We’ve been talking about data recently at the Analytic Hospitality Executive. I’ve advocated to use whatever data you have, big or small, to get started today on analytic initiatives that will help you avoid big data paralysis. In this blog, I’m going to get a bit more technical than usual because I have recently been learning about some innovations in data management that I believe will dramatically change the game for analytic hospitality executives. I think it’s important that business users have a high level understanding of these issues so you can help your IT departments to put the right data management infrastructure in place.
Regardless of the size of the data, one of the biggest challenges in hospitality has always been that disparate systems collect and manage all of the wide variety of data that we need to gain insights about our business. These systems speak different languages and collect data in different ways and in different formats. In order to effectively analyze data from disparate systems, the data needs to be integrated (meaning combined to form one, unified, view). This involves extracting data from source systems, transforming that data (transposing columns, standardizing values), and loading it into a data storage area. This process is known as ETL (extraction, transformation, loading). It involves detailed knowledge of where all the data is, an extensive amount of coding, and needs to be changed every time an upgrade to a system is made or a system is added or replaced.
Many companies invest in a data warehouse to integrate and store data from disparate operational systems.
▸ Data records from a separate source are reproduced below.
(* ===== verification/Codecs.v ===== *)
(** * Compression codecs and size tiers ([src/src/utils/codecs.ts])

    The codec registry, the tier list that picks a codec by payload size and
    its validation, and the output-length checks the source makes before it
    calls a native decompressor. The native libraries (zlib, lz4-napi, snappy)
    are a record of functions; what the source relies on is [natives_ok]. *)

From S2P Require Import Prelude JsValue Utf8 WirePolicy.

(** ** The native libraries *)

Inductive native_error := NativeError | RangeError (message : string).

Record Natives := {
  ZSTD_AVAILABLE : bool;
  gzipSync : bytes → bytes;
  gunzipSync : bytes → option Z → result native_error bytes;
  zstdCompressSync : bytes → bytes;
  zstdDecompressSync : bytes → option Z → result native_error bytes;
  lz4Compress : bytes → bytes;
  lz4Uncompress : bytes → result native_error bytes;
  snappyCompress : bytes → bytes;
  snappyUncompress : bytes → result native_error bytes }.

(** [buffer.readUInt32LE(0)] of at least four bytes. *)
Definition readUInt32LE (b : bytes) : Z :=
  match b with
  | b0 :: b1 :: b2 :: b3 :: _ => b0 + 256 * b1 + 65536 * b2 + 16777216 * b3
  | _ => 0
  end.

(** ** The registry *)

Inductive CodecName := none | gzip | zstd | lz4 | snappy.
#[export] Instance CodecName_eq_dec : EqDecision CodecName.
Proof. solve_decision. Defined.

Definition codec_names : list CodecName := [none; gzip; zstd; lz4; snappy].

Definition codec_tag (c : CodecName) : option jsstring :=
  match c with
  | none => None
  | gzip => Some HC1_GZIP_TAG
  | zstd => Some HC1_ZSTD_TAG
  | lz4 => Some HC1_LZ4_TAG
  | snappy => Some HC1_SNAPPY_TAG
  end.

(** The varint at the head of a raw Snappy block, from byte [i] on. *)
Fixpoint snappy_varint (steps : nat) (input : bytes) (scale len : Z) : result native_error Z :=
  match steps with
  | O => Throw (RangeError "Invalid Snappy output length")
  | S steps =>
      match input with
      | [] => Throw (RangeError "Invalid Snappy output length")
      | byte :: input =>
          let len := len + Z.land byte 0x7f * scale in
          if byte <? 0x80 then
            if 0xffffffff <? len then Throw (RangeError "Invalid Snappy output length") else Ok len
          else snappy_varint steps input (scale * 2 ^ 7) len
      end
  end.

Definition snappyOutputLength (input : bytes) : result native_error Z := snappy_varint 5 input 1 0.

Section codecs.
Context (N : Natives).

Definition compress (c : CodecName) (input : bytes) : bytes :=
  match c with
  | none => input
  | gzip => gzipSync N input
  | zstd => zstdCompressSync N input
  | lz4 => lz4Compress N input
  | snappy => snappyCompress N input
  end.

Definition decompress (c : CodecName) (input : bytes) (maxOutputBytes : option Z)
    : result native_error bytes :=
  match c with
  | none => Ok input
  | gzip => gunzipSync N input maxOutputBytes
  | zstd =>
      (* on a runtime without zstd the call itself throws *)
      if ZSTD_AVAILABLE N then zstdDecompressSync N input maxOutputBytes else Throw NativeError
  | lz4 =>
      match maxOutputBytes with
      | Some m =>
          if (byteLength input <? 4) || (m <? readUInt32LE input)
          then Throw (RangeError "LZ4 decoded value exceeds limit")
          else lz4Uncompress N input
      | None => lz4Uncompress N input
      end
  | snappy =>
      match maxOutputBytes with
      | Some m =>
          n <~ snappyOutputLength input ;;
          if m <? n then Throw (RangeError "Snappy decoded value exceeds limit")
          else snappyUncompress N input
      | None => snappyUncompress N input
      end
  end.

Definition codecByTag (tag : jsstring) : option CodecName :=
  List.find (λ c, bool_decide (codec_tag c = Some tag)) codec_names.

Definition codecAvailable (c : CodecName) : bool :=
  match c with zstd => ZSTD_AVAILABLE N | _ => true end.

(** ** Tiers

    The codec of a tier is a name looked up in the registry object: one of its
    own keys, a name inherited from [Object.prototype] (for which [in] answers
    true as well), or anything else. *)

Inductive codec_ref := Own (c : CodecName) | Inherited (s : jsstring) | Unknown (s : jsstring).

Record CompressionTier := { maxBytes : option jsnum; codec : codec_ref }.

Definition DEFAULT_TIERS : list CompressionTier :=
  [ {| maxBytes := Some (JInt 256); codec := Own none |};
    {| maxBytes := Some (JInt (4 * 1024)); codec := Own lz4 |};
    {| maxBytes := None; codec := Own (if ZSTD_AVAILABLE N then zstd else lz4) |} ].

Definition autoTiers : list CompressionTier := DEFAULT_TIERS.

(** [CODECS[name]], after the availability fallback. [None] is a lookup that
    does not give a codec: [undefined] or an inherited function. *)
Definition tier_codec (r : codec_ref) : option CodecName :=
  match r with
  | Own c => Some (if codecAvailable c then c else lz4)
  | Inherited _ | Unknown _ => None
  end.

Definition tier_covers (tier : CompressionTier) (len : Z) : bool :=
  match maxBytes tier with None => true | Some m => num_lt (JInt len) m end.

Fixpoint selectCodec (tiers : list CompressionTier) (len : Z) : option CodecName :=
  match tiers with
  | [] => Some none
  | tier :: tiers =>
      if tier_covers tier len then tier_codec (codec tier) else selectCodec tiers len
  end.

Inductive tier_error := EmptyTiers | UnknownCodec | MissingMaxBytes | UnorderedMaxBytes.

Fixpoint validate_tiers_from (tiers : list CompressionTier) (previous : jsnum)
    : result tier_error unit :=
  match tiers with
  | [] => Ok tt
  | tier :: rest =>
      _ <~ guard_ok (match codec tier with Unknown _ => false | _ => true end) UnknownCodec ;;
      match maxBytes tier with
      | None => if bool_decide (rest = []) then Ok tt else Throw MissingMaxBytes
      | Some m =>
          if negb (num_is_finite m) || num_le m previous then Throw UnorderedMaxBytes
          else validate_tiers_from rest m
      end
  end.

Definition validateTiers (tiers : list CompressionTier) : result tier_error unit :=
  match tiers with
  | [] => Throw EmptyTiers
  | _ => validate_tiers_from tiers (JInt 0)
  end.
End codecs.

(** ** What the native libraries promise *)

(** Decompression inverts compression when the output fits the given bound;
    an LZ4 block starts with the little-endian size of its content and a
    Snappy block with its varint. *)
Record natives_ok (N : Natives) : Prop := {
  gzip_inverse b m : (∀ n, m = Some n → byteLength b <= n) → gunzipSync N (gzipSync N b) m = Ok b;
  zstd_inverse b m :
    (∀ n, m = Some n → byteLength b <= n) → zstdDecompressSync N (zstdCompressSync N b) m = Ok b;
  lz4_inverse b : byteLength b < 2 ^ 32 → lz4Uncompress N (lz4Compress N b) = Ok b;
  lz4_prefix b :
    byteLength b < 2 ^ 32 →
    4 <= byteLength (lz4Compress N b) ∧ readUInt32LE (lz4Compress N b) = byteLength b;
  snappy_inverse b : byteLength b < 2 ^ 32 → snappyUncompress N (snappyCompress N b) = Ok b;
  snappy_prefix b :
    byteLength b < 2 ^ 32 → snappyOutputLength (snappyCompress N b) = Ok (byteLength b) }.

(** ** Facts *)

Lemma codecByTag_tag c t : codec_tag c = Some t → codecByTag t = Some c.
Proof. destruct c; intros [= <-]; reflexivity. Qed.

Lemma codecByTag_spec t c : codecByTag t = Some c → codec_tag c = Some t.
Proof.
  unfold codecByTag. intros [_ H]%List.find_some. by apply bool_decide_eq_true in H.
Qed.

Lemma codecByTag_other t :
  t ∉ [HC1_GZIP_TAG; HC1_ZSTD_TAG; HC1_LZ4_TAG; HC1_SNAPPY_TAG] → codecByTag t = None.
Proof.
  intros Ht. destruct (codecByTag t) as [c|] eqn:E; [|done]. apply codecByTag_spec in E.
  destruct c; simpl in E; injection E as <- || done; set_solver.
Qed.

(** The registry's own round trip: what a codec can be asked to write, it
    reads back under any bound that admits the content. *)
Lemma decompress_compress N c b m :
  natives_ok N → codecAvailable N c = true → byteLength b < 2 ^ 32 →
  (∀ n, m = Some n → byteLength b <= n) →
  decompress N c (compress N c b) m = Ok b.
Proof.
  intros Hn Ha Hb Hm. destruct c; cbn [compress decompress codecAvailable] in *.
  - done.
  - by apply (gzip_inverse N Hn).
  - rewrite Ha. by apply (zstd_inverse N Hn).
  - destruct (lz4_prefix N Hn b Hb) as [H4 Hp]. rewrite (lz4_inverse N Hn b Hb).
    destruct m as [m|]; [|done]. specialize (Hm m eq_refl). rewrite Hp.
    rewrite !(proj2 (Z.ltb_ge _ _)) by lia. done.
  - rewrite (snappy_prefix N Hn b Hb), (snappy_inverse N Hn b Hb). cbn [rbind].
    destruct m as [m|]; [|done]. specialize (Hm m eq_refl).
    rewrite (proj2 (Z.ltb_ge _ _)) by lia. done.
Qed.

Lemma validate_tiers_codecs tiers p :
  validate_tiers_from tiers p = Ok tt → Forall (λ t, ∀ s, codec t ≠ Unknown s) tiers.
Proof.
  revert p. induction tiers as [|t tiers IH]; intros p H; [constructor|]. simpl in H.
  apply rbind_ok in H as (u & Hg & H). destruct u. apply guard_ok_ok in Hg.
  constructor; [by intros s Hs; rewrite Hs in Hg|].
  destruct (maxBytes t) as [m|]; [|by destruct tiers].
  destruct (_ || _); [done|]. by eapply IH.
Qed.

(** A selected codec is always one this process can run. *)
Lemma selectCodec_available N tiers len c :
  selectCodec N tiers len = Some c → codecAvailable N c = true.
Proof.
  induction tiers as [|t tiers IH]; simpl; [by intros [= <-]|].
  destruct (tier_covers t len); [|exact IH].
  destruct (codec t) as [d|s|s]; simpl; [|done..]. intros [= <-].
  destruct (codecAvailable N d) eqn:E; done.
Qed.

(** A payload gets the codec of the first tier that covers its size. *)
Lemma selectCodec_tier N pre t post len :
  Forall (λ u, tier_covers u len = false) pre → tier_covers t len = true →
  selectCodec N (pre ++ t :: post) len = tier_codec N (codec t).
Proof.
  intros Hpre Ht. induction Hpre as [|u pre Hu _ IH]; simpl; [by rewrite Ht|by rewrite Hu].
Qed.

(** A concrete instance of the libraries: gzip and zstd store, LZ4 and Snappy
    store behind their length prefix. It shows the promises are consistent. *)

Definition le32 (n : Z) : bytes := [n mod 256; n / 256 mod 256; n / 65536 mod 256; n / 16777216 mod 256].

Fixpoint varint (steps : nat) (n : Z) : bytes :=
  match steps with
  | O => []
  | S steps => if n <? 128 then [n] else (128 + n mod 128) :: varint steps (n / 128)
  end.

Fixpoint skip_varint (b : bytes) : bytes :=
  match b with [] => [] | x :: b => if x <? 128 then b else skip_varint b end.

Definition bounded_store (b : bytes) (m : option Z) : result native_error bytes :=
  match m with Some n => if n <? byteLength b then Throw NativeError else Ok b | None => Ok b end.

Definition stored_natives : Natives :=
  {| ZSTD_AVAILABLE := true; gzipSync b := b; gunzipSync := bounded_store;
     zstdCompressSync b := b; zstdDecompressSync := bounded_store;
     lz4Compress b := le32 (byteLength b) ++ b; lz4Uncompress b := Ok (drop 4 b);
     snappyCompress b := varint 5 (byteLength b) ++ b; snappyUncompress b := Ok (skip_varint b) |}.

Lemma skip_varint_app steps n b :
  steps ≠ O → 0 <= n < 128 ^ Z.of_nat steps → skip_varint (varint steps n ++ b) = b.
Proof.
  revert n. induction steps as [|steps IH]; intros n H0 Hn; [done|].
  rewrite Nat2Z.inj_succ, Z.pow_succ_r in Hn by lia. cbn [varint].
  destruct (n <? 128) eqn:E; bools; cbn [app skip_varint].
  - by rewrite (proj2 (Z.ltb_lt _ _)) by lia.
  - pose proof (Z.mod_pos_bound n 128 eq_refl). rewrite (proj2 (Z.ltb_ge _ _)) by lia.
    apply IH; [by intros ->; simpl in Hn; lia|].
    split; [apply Z.div_pos; lia|]. apply Z.div_lt_upper_bound; lia.
Qed.

Lemma snappy_varint_app steps n b scale len :
  steps ≠ O → 0 < scale → 0 <= n < 128 ^ Z.of_nat steps → len + n * scale <= 0xffffffff →
  snappy_varint steps (varint steps n ++ b) scale len = Ok (len + n * scale).
Proof.
  revert n scale len. induction steps as [|steps IH]; intros n scale len H0 Hs Hn Hle; [done|].
  rewrite Nat2Z.inj_succ, Z.pow_succ_r in Hn by lia. cbn [varint].
  assert (Hland : ∀ x, Z.land x 0x7f = x mod 128) by (intros; by apply (Z.land_ones x 7)).
  destruct (n <? 128) eqn:E; bools; cbn [app snappy_varint]; rewrite Hland.
  - rewrite Z.mod_small by lia. rewrite (proj2 (Z.ltb_lt n 0x80)) by lia.
    by rewrite (proj2 (Z.ltb_ge _ _)) by lia.
  - pose proof (Z.mod_pos_bound n 128 eq_refl). rewrite (proj2 (Z.ltb_ge _ 0x80)) by lia.
    pose proof (Z.div_mod n 128 ltac:(lia)). replace ((128 + n mod 128) mod 128) with (n mod 128)
      by (rewrite <- (Z.add_0_l (n mod 128)) at 1; rewrite Z.add_mod_idemp_r by lia;
          by rewrite (Z.add_mod 128 n 128), Z.mod_same, Z.add_0_l, Z.mod_mod by lia).
    rewrite IH; [f_equal; nia|by intros ->; simpl in Hn; lia|nia| |nia].
    split; [apply Z.div_pos; lia|]. apply Z.div_lt_upper_bound; lia.
Qed.

Lemma stored_natives_ok : natives_ok stored_natives.
Proof.
  assert (Hb : ∀ b m, (∀ n, m = Some n → byteLength b <= n) → bounded_store b m = Ok b).
  { intros b [n|] H; [|done]. simpl. by rewrite (proj2 (Z.ltb_ge _ _)) by auto. }
  split; cbn [gzipSync gunzipSync zstdCompressSync zstdDecompressSync lz4Compress lz4Uncompress
    snappyCompress snappyUncompress stored_natives].
  - apply Hb.
  - apply Hb.
  - done.
  - intros b H. pose proof (Zle_0_nat (length b)). unfold byteLength in *. split; [rewrite length_app; simpl; lia|].
    unfold le32. cbn [app readUInt32LE]. Z.div_mod_to_equations. lia.
  - intros b H. f_equal. apply skip_varint_app; [done|]. unfold byteLength in *. lia.
  - intros b H. unfold snappyOutputLength. rewrite snappy_varint_app; [f_equal; lia|done|lia| |];
      unfold byteLength in *; lia.
Qed.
The benefits of data warehouses are:
- All of your data in one place – the data warehouse integrates data from the disparate systems into one location according to a pre-defined schema.
- Speed - data warehouses are very good at quickly extracting, transforming and loading (ETL) data from the transactional system and can quickly render reports on historical data
- Reduces the processing burden on operating systems – instead of hitting the transaction system directly when you need data, you make the request from the EDW. The data is pulled from the transaction system at some scheduled interval, so it can focus its energy on executing transactions instead of delivering data.
However, data warehouses also have their drawbacks.
- Relatively inflexible:
- They have a fixed data schema, so any new data or changes to data collection in source systems needs to be recoded.
- They are optimized for reporting but not necessarily for analytics. Analytics typically require wide tables (a lot of different information about one entity for predictive purposes). Reporting requires long tables (many instances of total sales by period). Analytical resources need to write code to restructure data in formats that are appropriate for analytics and probably store the results somewhere as well.
- Batch processing: the ETL processes for a data warehouse typically operate in batch (all data transferred at once with less frequency, say once a day or once an hour). This means that data in the data warehouse is only updated periodically.
- Processing intensive: The ETL processes can also be very processing intensive. Large amounts of data are moved around, and transformations can be extensive depending on how diverse data formats are and how “dirty” the data is.
This inflexibility means that adding data or creating new views, tables or analyses requires a lot of coding, which breaks every time something new is added to the system (and we never add new technology or new data to the hospitality infrastructure, right?). This is time and resource intensive. Processing takes time, slowing down access, increasing time to results and consuming computing resources that could be used for analytics or reporting.
Enter data federation. Data federation is a data management mechanism that treats autonomous data stores as one large data store. The rules for how the data relate to each other are kept in the federation layer, and data integration is done “on the fly”. This means that data is stored in its original format in the individual systems and then only integrated when the user wants to access it. It can also mean that the data is available in “real-time” – whatever the source system is holding currently is available, rather than waiting for the batch to run.
The benefit of data federation is that with reduced movement of data there are fewer chances for data errors. There is a significant reduction in the workload associated with moving data around, especially if some of it is not ever going to be used. This frees up computing resources. Data federation also increases the speed of access to the data for the users, as data is available closer to “real time”.
Typically, data virtualization goes hand in hand with data federation, so you might have heard this term as well. Data virtualization is defined as any approach to data management that allows an application to retrieve and manipulate data without requiring technical details about the data like how it is formatted or where it is physically located. Virtualization facilitates data access, because the user doesn’t need to know where the data is stored, or what format it is in to access and use it. The virtualization layer takes care of that. It can also provide some data cleansing, data profiling and data modeling capabilities. (Note that you can have federation without virtualization, or virtualization without federation, but they most typically operate together for maximum benefit. You really don’t want me to get into that, although some of it is quite logical).
The biggest benefit of data virtualization is provides much easier data access for business users. The location and characteristics of the data are transparent to the business user who wants to access the data for reporting, exploration or analytics. They don’t have to understand technology architecture or write complex code. The second benefit is a dramatic reduction of coding burden on IT. IT does not have to write special code every time the user has a unique need, and for some technical reasons that are not important to us, the ETL coding burden is lesser as well.
There are a few things to consider with both data federation and data virtualization.
- Impact on transactional systems: Data federation applications can still burden transactional systems with too many requests for data, so you may still need a data warehouse to store data from certain transactional systems.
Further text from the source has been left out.